How do I determine how hard to work?

Heart rate is a good indicator of how hard you're working, and it's easy to measure, so it's an ideal method for setting up and monitoring intervals. Here's an example. Say your heart rate is 70% of your predicted maximum when you jog at 6 mph. After you warm up and spend a few minutes at that pace, you increase the speed for your work interval to 7 mph, which might be 85% or even 90% of heart rate max, and then you cut back on the speed to 6 mph at a heart rate of 70% of max for your active-recovery. Below is a sample 28-minute interval workout (excluding warm-up and cooldown). Keep in mind that you can spend the entire workout doing them or vary it and do just some of the work intervals, and note that the time of each interval in this example always adds up to four minutes.
Warm-up: five minutes at 5-6 mph
Interval 1: three minutes at 6 mph (70% of max heart rate)
Interval 2: one minute at 7 mph (80% of max heart rate)
Interval 3: three minutes at 6 mph
Interval 4: one minute at 7 mph
Interval 5: three minutes at 6 mph
Interval 6 - harder: one minute at 7.5 mph (85% of max heart rate)

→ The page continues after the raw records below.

(** X17: with a session whose account the directory identifies as [id],
    and a store that answers, [getCurrentUser] answers with the first
    profile of the collection that has [id] on file, and with null when
    there is none. *)
Theorem getCurrentUser_first_profile_of_account w info :
  sessionClient_reply env (clock w) (cookieJar w !! "appwrite-session")
  = Ok tt ->
  get_reply env (1 + clock w) RequestSession = Ok info ->
  account_id info <> "" ->
  fault env (2 + clock w) = None ->
  fst (getCurrentUser env w)
  = Returned (first_with_accountId (account_id info)
                (profiles w ++ arrivals env (2 + clock w))).
Proof.
  intros Hc Hg Hid Hf. simpl in Hg, Hf.
  unfold getCurrentUser, try_catch, bind, createSessionClient, account_get,
    databases_listDocuments, store_request.
  rewrite Hc. step. rewrite Hg. step.
  apply String.eqb_neq in Hid. unfold is_truthy, truthy. rewrite Hid.
  step. rewrite Hf. step. unfold served, first_with_accountId. step.
  now destruct (List.filter _ (profiles w ++ arrivals env (S (S (clock w))))).
Qed.

(** ** Sign-out without a session client *)

(** X18: the session client is built before the [try]: when it cannot be
    built, [signOutUser] throws that failure; nothing is asked of the
    directory, the cookie jar is as it was, and there is no redirect. *)
Theorem signOutUser_without_session_client w e :
  sessionClient_reply env (clock w) (cookieJar w !! "appwrite-session")
  = Fail e ->
  exists w',
    signOutUser env w = (Threw (Exn e), w')
    /\ journal w' = journal w
    /\ cookieJar w' = cookieJar w.
Proof.
  intros Hc. unfold signOutUser, bind, createSessionClient. rewrite Hc.
  eexists. split; [reflexivity|]. split; reflexivity.
Qed.
(** * Scroll synchronisation between the editor and the Markdown preview

    A shallow embedding of the two controllers of the extension:

    - [Host]   : [ScrollSyncManager]
                 (src/services/scroll-sync/scroll-sync-manager.ts)
    - [Render] : [IntersectionBasedScrollSync]
                 (src/webview/modules/scroll-sync.js)

    Both are JavaScript objects whose methods run to completion on a
    single-threaded event loop and talk to the outside through calls
    ([postMessage], [revealRange], [scrollIntoView]) and timers
    ([setTimeout] / [clearTimeout]).  Methods are embedded as computations
    in a small state / output / exception monad over a [World]: the
    object's fields (and the globals it reads), the clock, and the table
    of pending timers.  [console.*] calls do not influence behaviour and
    are left out. *)

From Stdlib Require Import ZArith QArith List Bool Lia Arith.
Import ListNotations.
Local Open Scope Z_scope.

(* ================================================================== *)
(** ** JavaScript runtime: outcomes, timers, and the method monad      *)
(* ================================================================== *)

(** The only run-time error the two classes can raise by themselves is
    a property access on [undefined] / [null]; [HostError] stands for an
    exception raised by a VS Code API call. *)
Inductive JsError : Type :=
| TypeError
| HostError.
Lemma schemaIssues_nil (members : list (jsstring * json)) :
  schemaIssues members = [] <-> spec_conforms (JObject members) = true.
Proof.
  rewrite spec_conforms_object. unfold schemaIssues.
  destruct (title_issues (lookup (u "title") members)) as [H1 _].
  destruct (content_issues (lookup (u "content") members)) as [H2 _].
  destruct (wordCount_issues (lookup (u "wordCount") members)) as [H3 _].
  destruct (theme_issues (lookup (u "theme") members)) as [H4 _].
  destruct (language_issues (lookup (u "language") members)) as [H5 _].
  rewrite !andb_true_iff, <- H1, <- H2, <- H3, <- H4, <- H5.
  split.
  - intros E.
    apply app_eq_nil in E. destruct E as [-> E].
    apply app_eq_nil in E. destruct E as [-> E].
    apply app_eq_nil in E. destruct E as [-> E].
    apply app_eq_nil in E. destruct E as [-> ->]. tauto.
  - intros (-> & -> & -> & -> & -> & _). reflexivity.
Qed.

















End SchemaFacts.

(* ================================================================== *)
(** * Properties of the word-count check                               *)
(* ================================================================== *)

Module WordCountFacts.

Import Zod Validation GuardFacts ValidationFacts.

(** Two literal codes are different. *)
Ltac distinct_codes :=
  let H := fresh in
  intro H; apply String_eqb_eq in H; vm_compute in H; discriminate H.

Lemma quality_codes (content : jsstring) (config : ValidationConfig.t)
  (e : ValidationError.t) :
  In e (validateContentQuality content config) ->
  ValidationError.code e <> WORD_COUNT_MISMATCH.
Proof.
  unfold validateContentQuality. cbv zeta. intros H.
  apply in_app_or in H. destruct H as [H | H].
  - destruct (Nat.ltb (length (Guard.sentencesOf content)) 3);
      [destruct H as [<- | []]; distinct_codes | destruct H].
  - apply in_app_or in H. destruct H as [H | H].
    + destruct (PrimFloat.ltb _ _);
        [destruct H as [<- | []]; distinct_codes | destruct H].
    + destruct (negb _ && negb _);
        [destruct H as [<- | []]; distinct_codes | destruct H].
Qed.

Lemma language_codes (content : jsstring) (e : ValidationError.t) :
  In e (validateTurkishContent content) ->
  ValidationError.code e <> WORD_COUNT_MISMATCH.
Proof.
  unfold validateTurkishContent. cbv zeta. intros H.
  apply in_app_or in H. destruct H as [H | H].
  - destruct (negb _);
      [destruct H as [<- | []]; distinct_codes | destruct H].
  - destruct (Nat.ltb _ 3);
      [destruct H as [<- | []]; distinct_codes | destruct H].
Qed.

(** The errors of steps 3 to 6, split at the word-count step. *)
Lemma contentErrors_split (data : ValidatedStoryResponse.t)
  (expectedLength : StoryLength) (config : ValidationConfig.t) :
  exists safety message,
    (forall e, In e safety -> ValidationError.code e <> WORD_COUNT_MISMATCH)
    /\ contentErrors data expectedLength config
       = safety
         ++ (if Nat.ltb (countWords (ValidatedStoryResponse.content data))
                        (fst (getExpectedWordCountRange expectedLength))
                || Nat.ltb (snd (getExpectedWordCountRange expectedLength))
                           (countWords (ValidatedStoryResponse.content data))
             then [ValidationError.mk (u "wordCount") message
                     WORD_COUNT_MISMATCH]
             else [])
         ++ validateContentQuality (ValidatedStoryResponse.content data) config
         ++ validateTurkishContent (ValidatedStoryResponse.content data).
Proof.
  unfold contentErrors. cbv zeta.
  eexists. eexists. split; [|reflexivity].
  intros e H.
  destruct (negb _); [destruct H as [<- | []]; distinct_codes | destruct H].
Qed.

(** On a response that passes the schema, an error with the code
    WORD_COUNT_MISMATCH is reported exactly when [countWords] of the content
    lies outside the range of [getExpectedWordCountRange], and that error is
    on the field wordCount. *)
Lemma mismatch_iff_countWords (rawResponse : jsstring)
  (expectedLength : StoryLength) (config : ValidationConfig.t)
  (parsed : json) (data : ValidatedStoryResponse.t) :
  JSON_parse rawResponse = Some parsed ->
  safeParse parsed = inl data ->
  let result := validateStoryResponse rawResponse expectedLength config in
  let actual := countWords (ValidatedStoryResponse.content data) in
  let range := getExpectedWordCountRange expectedLength in
  ((exists e, In e (ValidationResult.errors result)
              /\ ValidationError.code e = WORD_COUNT_MISMATCH)
   <-> actual < fst range \/ snd range < actual)
  /\ (forall e, In e (ValidationResult.errors result) ->
        ValidationError.code e = WORD_COUNT_MISMATCH ->
        ValidationError.field e = u "wordCount")
  /\ getExpectedWordCountRange SHORT = (80, 220)
  /\ getExpectedWordCountRange MEDIUM = (180, 420)
  /\ getExpectedWordCountRange LONG = (350, 650).
Proof.
  intros Hp Hs. cbv zeta.
  assert (E : ValidationResult.errors
                (validateStoryResponse rawResponse expectedLength config)
              = contentErrors data expectedLength config).
  { unfold validateStoryResponse. now rewrite Hp, Hs. }
  rewrite E. clear E.
  destruct (contentErrors_split data expectedLength config)
    as (safety & message & Hsafety & ->).
  set (actual := countWords (ValidatedStoryResponse.content data)).
  set (range := getExpectedWordCountRange expectedLength).
  assert (Hother : forall e,
             In e (safety ++
                   validateContentQuality (ValidatedStoryResponse.content data)
                     config
                   ++ validateTurkishContent
                        (ValidatedStoryResponse.content data)) ->
             ValidationError.code e <> WORD_COUNT_MISMATCH).
  { intros e H. apply in_app_or in H. destruct H as [H | H];
      [now apply Hsafety|].
    apply in_app_or in H. destruct H as [H | H];
      [now apply quality_codes in H | now apply language_codes in H]. }
  destruct (Nat.ltb actual (fst range) || Nat.ltb (snd range) actual) eqn:Eout.
  - apply orb_true_iff in Eout. rewrite !Nat.ltb_lt in Eout.
    split; [split; [tauto|] | split; [|repeat split]].
    + intros _.
      exists (ValidationError.mk (u "wordCount") message WORD_COUNT_MISMATCH).
      split; [|reflexivity].
      apply in_or_app. right. now left.
    + intros e H Hc.
      apply in_app_or in H. destruct H as [H | H];
        [now apply Hsafety in H|].
      cbn [app] in H. destruct H as [<- | H]; [reflexivity|].
      apply in_app_or in H. destruct H as [H | H];
        [now apply quality_codes in H | now apply language_codes in H].
  - apply orb_false_iff in Eout. rewrite !Nat.ltb_ge in Eout.
    cbn [app].
    split; [split | split; [|repeat split]].
    + intros (e & H & Hc). now apply Hother in H.
    + lia.
    + intros e H Hc. now apply Hother in H.
Qed.

(** A response whose content has the given number of words. *)
Definition response_of_words (n : nat) : jsstring :=
  q "{'title':'Kelime sayısı','content':'"
  ++ Array_join (u " ") (repeat (u "bir") n)
  ++ q "','wordCount':100,'theme':'fantasy','language':'tr'}".

Definition data_of_words (n : nat) : ValidatedStoryResponse.t :=
  ValidatedStoryResponse.mk (u "Kelime sayısı")
    (Array_join (u " ") (repeat (u "bir") n)) 100 FANTASY TR.

Definition parsed_of_words (n : nat) : json :=
  JObject [(u "title", JString (u "Kelime sayısı"));
           (u "content", JString (Array_join (u " ") (repeat (u "bir") n)));
           (u "wordCount", JNumber 100);
           (u "theme", JString (u "fantasy"));
           (u "language", JString (u "tr"))].

Lemma response_219_parses :
  JSON_parse (response_of_words 219) = Some (parsed_of_words 219).
Proof. vm_compute. reflexivity. Qed.

Lemma response_219_conforms :
  safeParse (parsed_of_words 219) = inl (data_of_words 219).
Proof. vm_compute. reflexivity. Qed.

(** The boundary under the expected length short: contents of 219 and of
    220 words pass the word-count check, contents of 79 and of 221 words
    fail it. *)
Lemma short_boundaries :
  map (fun n =>
         (countWords (ValidatedStoryResponse.content (data_of_words n)),
          existsb (fun e => String_eqb (ValidationError.code e)
                                       WORD_COUNT_MISMATCH)
                  (ValidationResult.errors
                     (validateStoryResponse (response_of_words n) SHORT
                        DEFAULT_VALIDATION_CONFIG))))
      [79; 80; 219; 220; 221]
  = [(79, true); (80, false); (219, false); (220, false); (221, true)].
Proof. vm_compute. reflexivity. Qed.

End WordCountFacts.

(* ================================================================== *)
(** * Properties of the prompt builder and of the retry loop           *)
(* ================================================================== *)

Module PromptFacts.

Import StoryPrompt.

Interval 7: three minutes at 6 mph
Interval 8: one minute at 7.5 mph
Interval 9: three minutes at 6 mph
Interval 10: one minute 7.5 mph
Interval 11: three minutes at 6 mph
Interval 12: one minute 7.5 mph
Interval 13: three minutes at 6 mph
Interval 14: last push -- one minute at 8 mph (90% of heart rate max)
Cooldown: five minutes at 5-6 mph, then walk
Some athletes train as high as 100% of heart rate maximum. I don't recommend that beginners go above 85%-90%. 1:3 work:active-recovery ratios are the standard starting point.